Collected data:
▼
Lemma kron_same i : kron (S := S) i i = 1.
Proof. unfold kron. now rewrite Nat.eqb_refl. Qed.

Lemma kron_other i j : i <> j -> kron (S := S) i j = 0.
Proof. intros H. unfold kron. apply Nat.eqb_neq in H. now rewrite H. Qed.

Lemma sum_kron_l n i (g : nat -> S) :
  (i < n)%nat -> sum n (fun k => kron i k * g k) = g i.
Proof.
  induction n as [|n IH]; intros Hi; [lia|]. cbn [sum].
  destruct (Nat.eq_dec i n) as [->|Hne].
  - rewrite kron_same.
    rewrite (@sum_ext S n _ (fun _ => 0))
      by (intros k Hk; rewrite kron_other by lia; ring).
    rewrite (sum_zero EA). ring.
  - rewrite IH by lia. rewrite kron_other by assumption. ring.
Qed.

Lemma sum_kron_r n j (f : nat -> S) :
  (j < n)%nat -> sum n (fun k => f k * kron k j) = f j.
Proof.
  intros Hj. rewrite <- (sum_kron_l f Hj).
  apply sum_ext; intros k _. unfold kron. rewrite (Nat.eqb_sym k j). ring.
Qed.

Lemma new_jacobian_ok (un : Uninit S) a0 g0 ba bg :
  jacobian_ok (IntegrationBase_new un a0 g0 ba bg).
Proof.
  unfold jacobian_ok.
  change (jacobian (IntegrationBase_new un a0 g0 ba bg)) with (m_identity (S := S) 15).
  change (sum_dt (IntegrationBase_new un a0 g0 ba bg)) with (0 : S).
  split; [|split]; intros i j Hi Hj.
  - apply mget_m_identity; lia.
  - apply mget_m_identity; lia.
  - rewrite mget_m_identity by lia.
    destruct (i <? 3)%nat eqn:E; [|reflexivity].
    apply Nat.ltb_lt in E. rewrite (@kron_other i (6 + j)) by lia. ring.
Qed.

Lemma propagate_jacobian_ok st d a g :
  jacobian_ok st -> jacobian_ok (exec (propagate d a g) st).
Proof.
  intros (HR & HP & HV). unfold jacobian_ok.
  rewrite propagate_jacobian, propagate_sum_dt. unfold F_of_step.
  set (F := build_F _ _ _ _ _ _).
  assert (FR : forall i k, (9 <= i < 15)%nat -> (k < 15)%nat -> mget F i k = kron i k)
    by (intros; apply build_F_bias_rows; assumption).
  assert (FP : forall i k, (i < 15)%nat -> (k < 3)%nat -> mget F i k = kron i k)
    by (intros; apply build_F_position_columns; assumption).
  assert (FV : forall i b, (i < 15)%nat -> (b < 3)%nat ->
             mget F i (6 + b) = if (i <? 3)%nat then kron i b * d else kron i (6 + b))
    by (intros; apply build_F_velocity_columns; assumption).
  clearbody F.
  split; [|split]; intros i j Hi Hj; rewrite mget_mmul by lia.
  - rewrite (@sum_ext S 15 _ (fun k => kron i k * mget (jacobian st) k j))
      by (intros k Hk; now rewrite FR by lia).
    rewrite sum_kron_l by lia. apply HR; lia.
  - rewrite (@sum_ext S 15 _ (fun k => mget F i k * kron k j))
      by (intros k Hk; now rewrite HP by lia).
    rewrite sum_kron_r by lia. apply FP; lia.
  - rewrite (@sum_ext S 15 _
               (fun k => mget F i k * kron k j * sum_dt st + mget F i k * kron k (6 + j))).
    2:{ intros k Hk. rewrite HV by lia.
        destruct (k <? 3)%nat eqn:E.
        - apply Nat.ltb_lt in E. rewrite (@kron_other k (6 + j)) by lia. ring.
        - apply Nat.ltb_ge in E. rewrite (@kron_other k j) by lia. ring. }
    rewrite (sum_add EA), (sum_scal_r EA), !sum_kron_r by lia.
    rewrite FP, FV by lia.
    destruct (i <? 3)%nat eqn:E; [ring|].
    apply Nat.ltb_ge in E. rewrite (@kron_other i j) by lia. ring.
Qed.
▲
▼
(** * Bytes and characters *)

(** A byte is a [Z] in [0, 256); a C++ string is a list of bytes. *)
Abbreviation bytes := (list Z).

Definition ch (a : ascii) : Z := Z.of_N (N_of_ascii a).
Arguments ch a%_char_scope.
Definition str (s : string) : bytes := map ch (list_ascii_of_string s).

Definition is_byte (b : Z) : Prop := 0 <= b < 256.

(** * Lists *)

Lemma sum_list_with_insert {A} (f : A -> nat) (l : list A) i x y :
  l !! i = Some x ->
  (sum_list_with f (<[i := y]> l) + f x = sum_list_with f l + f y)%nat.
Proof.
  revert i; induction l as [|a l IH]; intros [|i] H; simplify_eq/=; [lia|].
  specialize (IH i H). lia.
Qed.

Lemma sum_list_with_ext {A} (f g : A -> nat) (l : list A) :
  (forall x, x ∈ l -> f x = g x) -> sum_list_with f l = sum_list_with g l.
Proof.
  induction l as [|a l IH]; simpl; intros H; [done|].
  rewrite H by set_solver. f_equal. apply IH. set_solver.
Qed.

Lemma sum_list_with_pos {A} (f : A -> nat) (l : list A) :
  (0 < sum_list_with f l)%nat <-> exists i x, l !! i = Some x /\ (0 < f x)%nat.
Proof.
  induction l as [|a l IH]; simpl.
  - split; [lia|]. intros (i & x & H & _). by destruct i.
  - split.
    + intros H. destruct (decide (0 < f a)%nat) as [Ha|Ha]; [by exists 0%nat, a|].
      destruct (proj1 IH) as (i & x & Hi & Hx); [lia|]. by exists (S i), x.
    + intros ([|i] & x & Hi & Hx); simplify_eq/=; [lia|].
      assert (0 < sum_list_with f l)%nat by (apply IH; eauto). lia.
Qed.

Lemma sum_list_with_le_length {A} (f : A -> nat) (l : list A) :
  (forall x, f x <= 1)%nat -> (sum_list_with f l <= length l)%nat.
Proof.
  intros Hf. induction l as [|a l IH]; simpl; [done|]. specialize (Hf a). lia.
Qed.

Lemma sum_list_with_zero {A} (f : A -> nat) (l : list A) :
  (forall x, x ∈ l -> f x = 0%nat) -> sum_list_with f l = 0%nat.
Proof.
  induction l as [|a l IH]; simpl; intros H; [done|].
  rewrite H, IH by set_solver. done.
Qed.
▲
**Work instruction**
For each line above that includes "string", copy the line.

**The answer**
(** A byte is a [Z] in [0, 256); a C++ string is a list of bytes. *)
Definition str (s : string) : bytes := map ch (list_ascii_of_string s).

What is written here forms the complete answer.